7- İngiltere Hükümeti Osmanlı varlığını korumayı taahhüt eder.
8- Padişah 4. maddeyi yeniden düzenlemek için İngiltere Hükümeti ile ayrıca bir mukavele teati edecektir.
Ayrıca: Milliyetçi bir hükümetin başa geçmesi halinde, İngiliz Yüksek Komiseri Amiral De Robeck tarafından 4 Ekim 1920 tarihinde, Sadrazam Damat(Ferit) Paşa aracılığı ile Padişah Vahdeddin'e gönderdiği bir taahhütname ile:
a- Padişah korunacaktır.
b- Padişah'ın izinsiz (İngilizlerden) olarak görevden çekilmesi uygun olmayacaktır.
c- Padişah Vahdeddin yurt dışına çıkmak (kaçmak) zorunda kalırsa kendisine mutlaka yardım edilecektir
*******
H.C.Armstrong, Bozkurt, s.105'te, " Konya'da Padişah'ın (Vahdeddin) adamları Mustafa Kemal'in göndermiş olduğu subayların ayak tırnaklarını söktüler,sonra da onları atların ayaklarının altında çiğnediler.
Mustafa Kemal'in adamları da,Konya'daki olayda başı çekeni vurarak öçlerini aldılar."diye yazıyordu.
(Kitabın 1932 baskılı orjinal versiyonunda bu satırlar 143 ve 144 üncü sayfada yer alıyor ve 'atların kuyruklarına bağlıyarak ayaklarının altında çiğnediler' olarak geçiyor)

Vahdeddin, 10 Nisan 1920'de Şeyhülislâm Dürrizade Abdullah'a (önceki Şeyhülislâm Haydarizade İbrahim Efendi bu fetvayı vermemek için istifa etmişti) Mustafa Kemal ve arkadaşlarının idam edilmelerini karara bağlayan fetvayı yayınlatıyor ve aynı kararı 15 Haziran 1920'de Miralay İsmet (İnönü) Refet Paşa (Bele), Ankara Müftüsü Rifat Efendi (Börekçi), Milli Hükümetin Dışişleri Bakanı Bekir Sami, Hamdullah Suphi (Tanrıöver), Fahrettin Paşa (Altay) v.b. için de alıyordu.

Kahraman!
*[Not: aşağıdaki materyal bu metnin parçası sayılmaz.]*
(** From read [t0] on the clock is quiet for 26 reads. *)
Definition quiet (t0 : nat) : Prop :=
  ∀ i, (t0 ≤ i < t0 + 26)%nat → clock i = clock t0 ∧ Z.land (cmos i CMOS_STATA) CMOS_UIP = 0.
Lemma cmostime_loop_ok t0 k : ∀ t, quiet t0 → (t ≤ t0 + 13)%nat → (t0 + 13 < t + 7 * k)%nat →
  ∃ i t', cmostime_loop k t = Ok (encode (clock i), t') ∧ (t ≤ i < t')%nat.
Proof.
  induction k as [|k IH]; intros t Hq Ht Hk; [lia|]. cbn [cmostime_loop]. rw (bind_Ok _ _ _ _ _ (fill_ok t)).
  assert (∀ t1, (6 < t1 - t)%nat → (t < t0 → t1 ≤ t0 + 13)%nat → (t < t0)%nat → ∃ i t', cmostime_loop k t1 = Ok (encode (clock i), t') ∧ (t ≤ i < t')%nat) as Hnext.
  { intros t1 H1 H2 H3. destruct (IH t1 Hq) as (i & t' & E & Hi); [lia|lia|]. exists i, t'. split; [done|lia]. }
  assert (cmos_read CMOS_STATA (6 + t)%nat = Ok (cmos (6 + t)%nat CMOS_STATA, (7 + t)%nat)) as Ec by done. rw (bind_Ok _ _ _ _ _ Ec).
  destruct (Z.eqb_spec (Z.land (cmos (6 + t)%nat CMOS_STATA) CMOS_UIP) 0) as [Hu|Hu]; cbn [negb].
  - rw (bind_Ok _ _ _ _ _ (fill_ok (7 + t))). case_bool_decide as E.
    + destruct (reading_agrees t E) as (i & Hi & Ei). exists i, (6 + (7 + t))%nat. split; [by rw Ei|lia].
    + apply Hnext; [lia|lia|]. destruct (decide (t < t0)%nat) as [|Hge]; [done|]. exfalso. apply E.
      rw (reading_const t (clock t0)); [|by rw (reading_const (7 + t) (clock t0)); [|done]; intros i Hi; apply Hq; lia]. intros i Hi. apply Hq. lia.
  - apply Hnext; [lia|lia|]. destruct (decide (t < t0)%nat) as [|Hge]; [done|]. exfalso. apply Hu. apply Hq. lia.
Qed.

End clock.

(** A clock at the end of the year 2024. *)
Definition ex_clock (t : nat) : rtcdate := if decide (t < 20)%nat then mkDate 59 59 23 31 12 24 else mkDate 0 0 0 1 1 25.
Definition ex_cmos (t : nat) (r : Z) : Z :=
  let d := encode true (ex_clock t) in
  if r =? SECS then second d else if r =? MINS then minute d else if r =? HOURS then hour d else if r =? DAY then day d
  else if r =? MONTH then month d else if r =? YEAR then year d else 0.
Lemma ex_clock_slow t : ∃ u, (∀ i, (t ≤ i < u)%nat → ex_clock i = ex_clock t) ∧ ∀ i, (u ≤ i ≤ t + 12)%nat → ex_clock i = ex_clock (t + 12)%nat.
Proof. exists (20 `max` t)%nat. rw /ex_clock. split; intros i Hi; repeat case_decide; try done; lia. Qed.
Vahdeddin çok korkuyordu ama, bu antlaşmadan sadece bir yıl sonra Mareşal Wilson 14 Aralık 1921'de General Harrington'a yazdığı bir mektupta,'Aziz Tim, biz İstanbul'dan tası tarağı toplayıp gidinceye dek nasıl iyi bir iş yapmış olmayacaksak, Türklerle dost oluncaya dek te elbette yararlı bir iş yapmış olmayacağız' diyordu... (Kurtuluş Savaşı İle İlgili İngiliz Belgeleri – Gotthard Jaeschke)

Anadolu'da ülkenin düşmanlarına karşı savaşan vatanseverlere karşı kullanılmak üzere Harbiye Nazırı Süleyman Şevket Paşa'ya '( Kuvay-i İnzibatiye-Hilâfet Ordusu)'nu kurduran Vahdeddin değil, iyi saatte olsunlardı...

Sadece Vahdeddin değildi hain olan. Onlar, aile boyu hain idiler: (aynı Altanlar gibi) 1926 yılında ölen Vahdeddin'in İngiltere'de ikamet eden yeğenleri Prens Sami ve oğlu Bahaeddin Sami, 1937 yılında Atatürk'e suikast hazırlamanın yollarını arıyorlardı. İngiltere İçişleri Bakanlığı, bu faaliyetleri 4 Aralık 1937 günü gizli bir emniyet raporuyla Dişişleri Bakanlığına bildirdi. Bu raporda özetle şunlar yazılıydı: 'Prens Sami gurubu Türkiye'de Saltanatı yeniden kurabilmek için Cumhurbaşkanı Kemal Atatürk'e suikast tertipliyorlardı. Yapılacak suikastın tarihi Şubat 1938 olarak tespit edilmişti. Prens Sami'nin Türkiye'deki adamları, Atatürk öldürülür öldürülmez, Türkiye tahtına oturması için kendisine teklifte bulunmuşlardı.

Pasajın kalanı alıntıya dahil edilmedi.